The Islamic State group, which has claimed Friday night’s attack, has long used social media to recruit fighters and incite individuals around the world to commit terrorist attacks.

Mahmood said the Bangladesh Telecommunications Regulatory Commission (BTRC) had ordered YouTube to remove videos of “radical preachings”, including those of the firebrand cleric Jashim Uddin Rahmani.

He was sentenced to five years in jail last December after his speeches were found to have incited Islamist militants to kill the atheist blogger Ahmed Rajib Haider in early 2013.

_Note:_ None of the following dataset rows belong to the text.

(** [generateSummaryForRegion(region, date)]: the log line and the file
    afterwards.  Its body is one [try]; the calls it makes catch their
    own errors. *)
Definition generateSummaryForRegion (env : PassEnv) (region : Region)
           (date : string) (file : option Store.Archive)
  : PassResult * option Store.Archive :=
  match Store.loadDailySummary file date (language region) (country region) with
  | Some _ => (AlreadyExists, file)
  | None =>
      match collected env with
      | None => (NoSectionData, file)
      | Some sectionData =>
          if newsMissing sectionData && financeMissing sectionData
          then (InsufficientData, file)
          else
            let summaryText := fst (Llm.generateAutomatedSummary (create env)) in
            if usable summaryText then
              let sections :=
                Parser.parseAutomatedSummarySections
                  (match summaryText with Some t => t | None => "" end) in
              let summaryData :=
                {| Store.d_news := Some (orEmpty (Parser.news sections));
                   Store.d_trends := Some (orEmpty (Parser.trends sections));
                   Store.d_finance := Some (orEmpty (Parser.finance sections));
                   Store.d_overall := Some (orEmpty (Parser.insights sections));
                   Store.d_generatedAt := Some (generatedAtEDT env);
                   Store.d_automated := Some true |} in
              let '(saved, file') :=
                Store.saveDailySummary (saveEnv env) file summaryData date
                                       (language region) (country region) in
              if saved then (Saved, file') else (SaveFailed, file')
            else (NoValidSummary, file)
      end
  end.

(** The generator object: [isGenerating] and [lastGenerationDate]. *)
Record State := {
  isGenerating : bool;
  lastGenerationDate : option string
}.

(** [constructor()] *)
Definition constructor : State :=
  {| isGenerating := false; lastGenerationDate := None |}.

Definition region : Region :=
  {| language := "en"; country := "US"; timezone := "America/New_York" |}.

(** [getStatus()] without the constant [configuredRegions]. *)
Definition getStatus (this : State) : bool * option string :=
  (isGenerating this, lastGenerationDate this).

(** What [await this.generateSummaryForRegion(region, date)] may do, as
    [generateDailySummary] sees it. *)
Definition RegionPass :=
  Region -> string -> option Store.Archive
  -> Outcome PassResult * option Store.Archive.

Definition passOf (env : PassEnv) : RegionPass :=
  fun region date file =>
    let '(r, file') := generateSummaryForRegion env region date file in
    (Returns r, file').

(** How a call of [generateDailySummary] ended. *)
Inductive CallResult :=
| InProgress                       (* "already in progress, skipping" *)
| AlreadyToday                     (* "already generated today, skipping" *)
| Completed (pass : PassResult)
| Caught (message : string).
(** * PixelGooeyTooltip: the tooltip class and its input dispatcher

    A shallow embedding of the two modules of the demo: [js/index.js] (the
    per-trigger event listeners) and the module it imports as
    [./tooltip.js] (class [Tooltip]), with the statements of the
    specification settled against it.

    Conventions.
    - JavaScript numbers that the code only adds, subtracts and compares are
      integers [Z] (CSS pixels, milliseconds, grid counts); a number that can
      be [NaN] has type [num].  Durations and stagger steps, written as
      decimal literals in the source, are rationals [Q].
    - A JavaScript string is a [string] of bytes, the UTF-8 writing of its
      text; case mapping is the ASCII one.  [parseInt] gives the Number
      nearest to the numeral, so an integer of 2^53 or more in magnitude
      may be read as a neighbour.
    - A DOM element is a tree; a reference to a descendant of the tooltip
      element is its path of child indices from that element.
    - A method that mutates [this] or the animation engine is a function in
      the monad [M]: state passing over [world], with a thrown exception
      leaving the state as it was at the throw.
    - The animation engine is the timelines it has made for the instance,
      with what was put on them.  It looks at the targets of a tween when
      the tween is made: a [null] as first target makes it throw, an empty
      array makes it warn on the console. *)

From Stdlib Require Import ZArith QArith String Ascii List Lia Bool.
From stdpp Require Import base option list strings gmap pretty.

Open Scope string_scope.
Open Scope Z_scope.
Set Warnings "-register-all".

(** ** JavaScript values used by the code *)

Module JS.

(** A number that may be NaN. *)
Inductive num :=
| Num (z : Z)
| NaN.

(** [a + b], [a - b] with a possibly-NaN left operand. *)
Definition add (a : num) (b : Z) : num :=
  match a with Num x => Num (x + b) | NaN => NaN end.

Definition sub (a : num) (b : Z) : num :=
  match a with Num x => Num (x - b) | NaN => NaN end.

(** [a > b] and [a < b]: every comparison with NaN is false. *)
Definition gt (a : num) (b : Z) : bool :=
  match a with Num x => b <? x | NaN => false end.

Definition lt (a : num) (b : Z) : bool :=
  match a with Num x => x <? b | NaN => false end.

(** Truthiness of a number: [0] and [NaN] are falsy. *)
Definition truthy (a : num) : bool :=
  match a with Num x => negb (x =? 0) | NaN => false end.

Shortly after the cafe siege, it emerged that several of the Bangladesh attackers were young, tech-savvy men from wealthy families and had easy access to social media. The father of 22-year-old Rohan Imtiaz, one of the suspected attackers killed when commandoes stormed the cafe, has said he believes his son may have been radicalised online.

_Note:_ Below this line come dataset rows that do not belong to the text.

(** * MLCanvas: the graph-to-program compiler of [src/app.jsx]

    A shallow embedding of the dependency orderer ([topologicalSort]), the
    graph validator ([validateGraph]), the PyTorch script emitter
    ([generatePyTorchCode]) and the two handlers that publish the emitted
    text ([buildCode], [downloadCode]), followed by the properties the
    specification states about them. *)

From stdpp Require Import gmap strings list fin_maps relations.
From Stdlib Require Import ZArith Lia Ascii DecimalString.

Set Warnings "-register-all".

Local Open Scope string_scope.
Local Open Scope list_scope.
Local Open Scope Z_scope.

(** ** Graph model *)

(** An edge of the canvas.  Only [source] and [target] are read by the
    compiler; marker metadata is never inspected. *)
Record Edge := mkEdge { source : string; target : string }.

#[global] Instance Edge_eq_dec : EqDecision Edge.
Proof. solve_decision. Defined.

(** ** Topological orderer *)

Module Topo.

(** [(m.get(k) || 0)]: a missing entry and a zero entry both read as 0. *)
Definition get0 (m : gmap string Z) (k : string) : Z := default 0 (m !! k).

(** [(out.get(v) || [])]. *)
Definition succs (out : gmap string (list string)) (v : string) : list string :=
  default [] (out !! v).

(** [new Map(ids.map(id => [id, 0]))]: entries are set left to right. *)
Definition initIncoming (ids : list string) : gmap string Z :=
  foldl (fun m i => <[i := 0]> m) ∅ ids.

(** [new Map(ids.map(id => [id, []]))]. *)
Definition initOut (ids : list string) : gmap string (list string) :=
  foldl (fun m i => <[i := []]> m) ∅ ids.

(** Body of [edges.forEach] (lines 60-64). *)
Definition addEdge (st : gmap string (list string) * gmap string Z) (e : Edge)
  : gmap string (list string) * gmap string Z :=
  let '(out, incoming) := st in
  let out1 := if decide (is_Some (out !! source e)) then out
              else <[source e := []]> out in
  let out2 := <[source e := succs out1 (source e) ++ [target e]]> out1 in
  (out2, <[target e := get0 incoming (target e) + 1]> incoming).

Definition buildMaps (ids : list string) (edges : list Edge)
  : gmap string (list string) * gmap string Z :=
  foldl addEdge (initOut ids, initIncoming ids) edges.

(** The ready queue of line 65. *)
Definition initQueue (incoming : gmap string Z) (ids : list string) : list string :=
  filter (fun i => get0 incoming i = 0) ids.

(** Body of the inner [forEach] (lines 71-72), on the pair
    [(incoming, q)]. *)
Definition relax (st : gmap string Z * list string) (u : string)
  : gmap string Z * list string :=
  let '(incoming, q) := st in
  let incoming' := <[u := get0 incoming u - 1]> incoming in
  (incoming', if decide (get0 incoming' u = 0) then q ++ [u] else q).

(** State of the [while] loop: the in-degree table, the queue and the
    result built so far.  [out] is not written by the loop. *)
Record LoopState := mkLoop {
  incoming : gmap string Z;
  queue : list string;
  result : list string
}.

Imtiaz reportedly posted an appeal on Facebook last year urging all Muslims to become terrorists and quoting a controversial Indian preacher who has been banned in Britain, Canada and Malaysia.

“He was a practising Muslim. So many people are. Maybe he was radicalised through the internet,” his father Imtiaz Khan Babul told AFP.

“But I never checked what he was browsing... Someone may have brainwashed him.”

Bangladesh police issued a stern warning Wednesday that anyone caught sharing jihadist propaganda online would be punished in the wake of the unprecedented attack in Dhaka.

“Uploading, sharing, commenting or liking any video, images or speech in the social media such as Facebook, Twitter and YouTube in support of the Islamic State or militancy is a punishable offence,” Deputy Inspector General of police A.K.M.  Shahidur Rahman said.

“If anyone is found to have engaged in such activities, tough legal action will be taken against that person.”